%%

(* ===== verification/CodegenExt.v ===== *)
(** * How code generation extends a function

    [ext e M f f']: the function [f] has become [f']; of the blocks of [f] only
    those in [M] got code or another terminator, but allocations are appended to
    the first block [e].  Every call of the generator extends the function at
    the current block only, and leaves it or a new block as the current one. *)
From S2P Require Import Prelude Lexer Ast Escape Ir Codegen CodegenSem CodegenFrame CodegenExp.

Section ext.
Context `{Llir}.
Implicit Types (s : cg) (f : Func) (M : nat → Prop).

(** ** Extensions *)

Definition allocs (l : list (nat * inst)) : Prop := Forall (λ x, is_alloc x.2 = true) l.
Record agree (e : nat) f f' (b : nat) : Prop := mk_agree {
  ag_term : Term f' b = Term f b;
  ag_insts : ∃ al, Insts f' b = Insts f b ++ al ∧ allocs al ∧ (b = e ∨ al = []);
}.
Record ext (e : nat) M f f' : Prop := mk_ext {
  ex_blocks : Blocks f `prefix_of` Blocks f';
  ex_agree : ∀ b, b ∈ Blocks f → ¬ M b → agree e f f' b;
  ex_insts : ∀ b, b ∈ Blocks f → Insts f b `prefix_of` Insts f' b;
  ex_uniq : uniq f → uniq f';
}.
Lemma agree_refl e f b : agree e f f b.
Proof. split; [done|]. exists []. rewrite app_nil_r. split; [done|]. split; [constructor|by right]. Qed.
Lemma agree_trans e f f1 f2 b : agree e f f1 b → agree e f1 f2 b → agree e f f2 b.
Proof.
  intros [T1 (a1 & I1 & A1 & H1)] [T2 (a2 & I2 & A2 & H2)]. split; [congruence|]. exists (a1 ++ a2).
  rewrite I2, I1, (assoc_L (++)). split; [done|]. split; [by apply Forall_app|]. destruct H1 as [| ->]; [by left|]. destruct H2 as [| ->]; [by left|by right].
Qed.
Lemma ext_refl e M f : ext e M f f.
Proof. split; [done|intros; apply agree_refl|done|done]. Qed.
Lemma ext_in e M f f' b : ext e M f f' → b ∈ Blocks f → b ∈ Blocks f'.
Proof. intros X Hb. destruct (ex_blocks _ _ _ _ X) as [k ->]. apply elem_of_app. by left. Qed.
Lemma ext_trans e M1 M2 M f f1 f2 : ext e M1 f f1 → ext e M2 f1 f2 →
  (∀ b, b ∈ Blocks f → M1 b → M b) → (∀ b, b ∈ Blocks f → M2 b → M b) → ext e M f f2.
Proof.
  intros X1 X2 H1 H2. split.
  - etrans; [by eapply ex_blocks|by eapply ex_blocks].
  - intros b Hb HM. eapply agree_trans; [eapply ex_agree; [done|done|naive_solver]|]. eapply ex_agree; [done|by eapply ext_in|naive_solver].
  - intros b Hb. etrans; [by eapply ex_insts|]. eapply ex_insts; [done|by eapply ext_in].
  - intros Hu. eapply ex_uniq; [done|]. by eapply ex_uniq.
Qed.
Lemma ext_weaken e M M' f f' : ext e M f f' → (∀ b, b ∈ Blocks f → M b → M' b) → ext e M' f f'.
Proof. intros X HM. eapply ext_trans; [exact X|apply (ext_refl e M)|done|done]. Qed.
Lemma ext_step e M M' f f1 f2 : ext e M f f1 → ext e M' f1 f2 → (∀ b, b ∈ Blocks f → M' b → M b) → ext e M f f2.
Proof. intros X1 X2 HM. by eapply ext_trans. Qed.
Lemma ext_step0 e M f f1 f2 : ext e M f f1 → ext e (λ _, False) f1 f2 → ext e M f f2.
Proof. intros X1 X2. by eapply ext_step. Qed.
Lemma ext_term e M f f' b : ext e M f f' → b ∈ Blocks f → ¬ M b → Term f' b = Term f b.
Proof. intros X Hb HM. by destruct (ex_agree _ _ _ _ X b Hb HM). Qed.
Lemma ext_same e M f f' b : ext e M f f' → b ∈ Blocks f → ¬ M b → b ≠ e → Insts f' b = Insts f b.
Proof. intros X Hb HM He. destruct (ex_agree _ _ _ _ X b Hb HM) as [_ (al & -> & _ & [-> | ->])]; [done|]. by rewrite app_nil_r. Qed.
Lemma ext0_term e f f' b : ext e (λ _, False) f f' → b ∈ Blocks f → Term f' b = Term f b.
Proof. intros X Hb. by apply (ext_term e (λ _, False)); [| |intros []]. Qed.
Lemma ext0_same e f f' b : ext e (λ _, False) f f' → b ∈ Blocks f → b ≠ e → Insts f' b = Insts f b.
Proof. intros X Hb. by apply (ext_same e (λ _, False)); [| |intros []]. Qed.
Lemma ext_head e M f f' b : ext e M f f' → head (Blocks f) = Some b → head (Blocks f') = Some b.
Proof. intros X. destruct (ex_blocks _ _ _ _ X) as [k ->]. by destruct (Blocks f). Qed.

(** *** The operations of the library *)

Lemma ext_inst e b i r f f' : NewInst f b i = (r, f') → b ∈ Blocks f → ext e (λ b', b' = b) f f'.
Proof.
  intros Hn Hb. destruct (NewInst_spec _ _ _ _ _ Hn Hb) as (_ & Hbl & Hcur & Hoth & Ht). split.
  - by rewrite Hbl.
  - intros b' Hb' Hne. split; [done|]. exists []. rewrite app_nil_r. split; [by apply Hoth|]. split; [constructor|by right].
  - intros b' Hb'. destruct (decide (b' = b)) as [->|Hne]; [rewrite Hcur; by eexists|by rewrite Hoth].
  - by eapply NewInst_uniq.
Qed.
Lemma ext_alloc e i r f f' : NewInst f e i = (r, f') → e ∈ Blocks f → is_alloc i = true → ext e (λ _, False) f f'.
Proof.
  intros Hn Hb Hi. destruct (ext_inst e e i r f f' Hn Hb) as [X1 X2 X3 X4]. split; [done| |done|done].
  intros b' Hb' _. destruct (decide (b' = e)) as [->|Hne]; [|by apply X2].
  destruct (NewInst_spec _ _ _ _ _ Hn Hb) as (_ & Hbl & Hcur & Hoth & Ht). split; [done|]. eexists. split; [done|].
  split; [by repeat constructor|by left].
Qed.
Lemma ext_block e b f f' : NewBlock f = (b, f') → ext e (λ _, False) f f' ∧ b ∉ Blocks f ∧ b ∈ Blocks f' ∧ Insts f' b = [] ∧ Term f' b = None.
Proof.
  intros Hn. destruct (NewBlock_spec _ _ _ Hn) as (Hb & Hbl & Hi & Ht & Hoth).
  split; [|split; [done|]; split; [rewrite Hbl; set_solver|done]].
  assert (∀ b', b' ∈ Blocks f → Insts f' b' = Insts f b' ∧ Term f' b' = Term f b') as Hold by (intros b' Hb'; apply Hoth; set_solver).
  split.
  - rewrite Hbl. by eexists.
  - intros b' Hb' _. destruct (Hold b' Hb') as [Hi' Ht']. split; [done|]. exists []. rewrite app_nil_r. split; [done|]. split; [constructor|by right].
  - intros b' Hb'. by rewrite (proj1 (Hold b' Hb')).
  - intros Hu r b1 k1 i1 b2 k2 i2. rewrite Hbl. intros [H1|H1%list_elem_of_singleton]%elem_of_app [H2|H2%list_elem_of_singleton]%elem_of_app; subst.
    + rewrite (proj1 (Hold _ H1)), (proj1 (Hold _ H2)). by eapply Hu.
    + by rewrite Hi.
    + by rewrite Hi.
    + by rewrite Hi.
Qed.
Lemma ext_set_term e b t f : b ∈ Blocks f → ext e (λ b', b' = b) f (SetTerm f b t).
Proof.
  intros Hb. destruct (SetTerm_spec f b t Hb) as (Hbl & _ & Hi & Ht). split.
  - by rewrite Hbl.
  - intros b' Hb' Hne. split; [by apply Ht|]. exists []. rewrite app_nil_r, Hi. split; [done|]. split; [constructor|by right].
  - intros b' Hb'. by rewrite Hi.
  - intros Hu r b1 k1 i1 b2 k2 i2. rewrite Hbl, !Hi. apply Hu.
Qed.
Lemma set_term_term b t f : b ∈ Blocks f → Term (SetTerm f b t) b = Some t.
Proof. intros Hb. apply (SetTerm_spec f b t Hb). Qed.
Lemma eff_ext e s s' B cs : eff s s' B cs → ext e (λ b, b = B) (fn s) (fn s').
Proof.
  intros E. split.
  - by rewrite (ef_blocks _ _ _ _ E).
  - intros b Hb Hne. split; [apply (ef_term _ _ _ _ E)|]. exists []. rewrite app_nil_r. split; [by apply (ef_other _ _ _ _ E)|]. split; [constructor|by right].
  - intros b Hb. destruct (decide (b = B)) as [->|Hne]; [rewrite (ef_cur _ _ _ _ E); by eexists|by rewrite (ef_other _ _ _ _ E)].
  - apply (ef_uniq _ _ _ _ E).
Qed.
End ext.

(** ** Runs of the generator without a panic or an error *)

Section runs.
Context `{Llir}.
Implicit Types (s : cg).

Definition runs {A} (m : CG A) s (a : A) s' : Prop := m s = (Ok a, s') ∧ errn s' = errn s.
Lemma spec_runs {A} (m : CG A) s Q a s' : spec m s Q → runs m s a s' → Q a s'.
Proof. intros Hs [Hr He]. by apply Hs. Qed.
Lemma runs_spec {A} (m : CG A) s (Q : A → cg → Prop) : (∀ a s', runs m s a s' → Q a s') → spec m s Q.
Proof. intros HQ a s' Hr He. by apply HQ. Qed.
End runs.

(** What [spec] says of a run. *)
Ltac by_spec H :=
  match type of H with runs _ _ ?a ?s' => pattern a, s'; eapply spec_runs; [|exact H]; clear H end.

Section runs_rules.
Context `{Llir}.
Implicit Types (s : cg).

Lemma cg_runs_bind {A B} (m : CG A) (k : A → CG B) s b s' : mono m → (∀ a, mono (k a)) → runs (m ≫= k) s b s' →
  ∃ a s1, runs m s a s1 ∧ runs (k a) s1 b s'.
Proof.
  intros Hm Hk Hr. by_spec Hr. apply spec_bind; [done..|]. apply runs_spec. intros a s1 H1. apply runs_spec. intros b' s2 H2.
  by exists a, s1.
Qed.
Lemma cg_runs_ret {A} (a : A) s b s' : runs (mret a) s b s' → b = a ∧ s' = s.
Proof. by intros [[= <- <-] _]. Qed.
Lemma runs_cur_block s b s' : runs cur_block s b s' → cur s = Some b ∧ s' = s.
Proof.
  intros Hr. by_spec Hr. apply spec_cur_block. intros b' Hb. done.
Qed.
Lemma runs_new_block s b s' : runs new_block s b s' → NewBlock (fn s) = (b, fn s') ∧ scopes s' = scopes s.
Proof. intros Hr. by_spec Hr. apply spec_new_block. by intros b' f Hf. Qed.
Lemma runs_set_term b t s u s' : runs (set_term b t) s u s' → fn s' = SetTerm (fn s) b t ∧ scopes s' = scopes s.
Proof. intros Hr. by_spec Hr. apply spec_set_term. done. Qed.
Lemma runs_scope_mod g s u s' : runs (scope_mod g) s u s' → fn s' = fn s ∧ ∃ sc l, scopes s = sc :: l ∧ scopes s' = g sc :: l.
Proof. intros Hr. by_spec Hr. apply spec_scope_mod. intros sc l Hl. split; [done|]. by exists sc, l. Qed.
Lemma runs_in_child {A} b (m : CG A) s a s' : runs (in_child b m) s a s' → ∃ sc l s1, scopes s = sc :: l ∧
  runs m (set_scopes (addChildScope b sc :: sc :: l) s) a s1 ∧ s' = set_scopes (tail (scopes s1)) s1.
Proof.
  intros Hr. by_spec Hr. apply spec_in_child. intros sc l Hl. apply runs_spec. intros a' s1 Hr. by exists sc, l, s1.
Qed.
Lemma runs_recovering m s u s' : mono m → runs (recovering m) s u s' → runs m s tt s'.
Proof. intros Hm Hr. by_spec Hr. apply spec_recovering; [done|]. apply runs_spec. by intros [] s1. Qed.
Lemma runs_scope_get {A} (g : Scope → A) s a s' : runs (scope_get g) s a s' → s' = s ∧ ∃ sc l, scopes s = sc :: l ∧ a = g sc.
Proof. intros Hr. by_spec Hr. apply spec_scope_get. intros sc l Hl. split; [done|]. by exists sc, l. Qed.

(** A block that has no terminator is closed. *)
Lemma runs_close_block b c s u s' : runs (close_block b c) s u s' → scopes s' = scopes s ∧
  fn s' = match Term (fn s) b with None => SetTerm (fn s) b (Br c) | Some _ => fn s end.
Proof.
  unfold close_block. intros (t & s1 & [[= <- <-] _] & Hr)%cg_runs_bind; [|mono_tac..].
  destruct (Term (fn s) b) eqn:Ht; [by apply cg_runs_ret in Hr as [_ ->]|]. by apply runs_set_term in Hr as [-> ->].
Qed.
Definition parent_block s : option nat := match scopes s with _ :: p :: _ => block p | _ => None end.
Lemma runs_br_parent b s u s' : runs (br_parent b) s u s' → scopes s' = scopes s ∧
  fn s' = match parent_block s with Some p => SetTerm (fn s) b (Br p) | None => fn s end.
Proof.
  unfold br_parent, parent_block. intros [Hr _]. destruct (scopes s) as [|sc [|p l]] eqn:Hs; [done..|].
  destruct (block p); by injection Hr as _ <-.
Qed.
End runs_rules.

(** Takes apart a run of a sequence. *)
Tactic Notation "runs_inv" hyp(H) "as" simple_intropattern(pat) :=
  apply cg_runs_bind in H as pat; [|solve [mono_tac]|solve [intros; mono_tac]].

%%

**WHAT YOU WILL DO:** Reproduce exactly the entries above, limited to the lines from the one with "intros Hr. by_spec Hr. apply spec_in_child." through the one with "Lemma runs_recovering m", both included.

**EXPECTED ANSWER:**
  intros Hr. by_spec Hr. apply spec_in_child. intros sc l Hl. apply runs_spec. intros a' s1 Hr. by exists sc, l, s1.
Qed.
Lemma runs_recovering m s u s' : mono m → runs (recovering m) s u s' → runs m s tt s'.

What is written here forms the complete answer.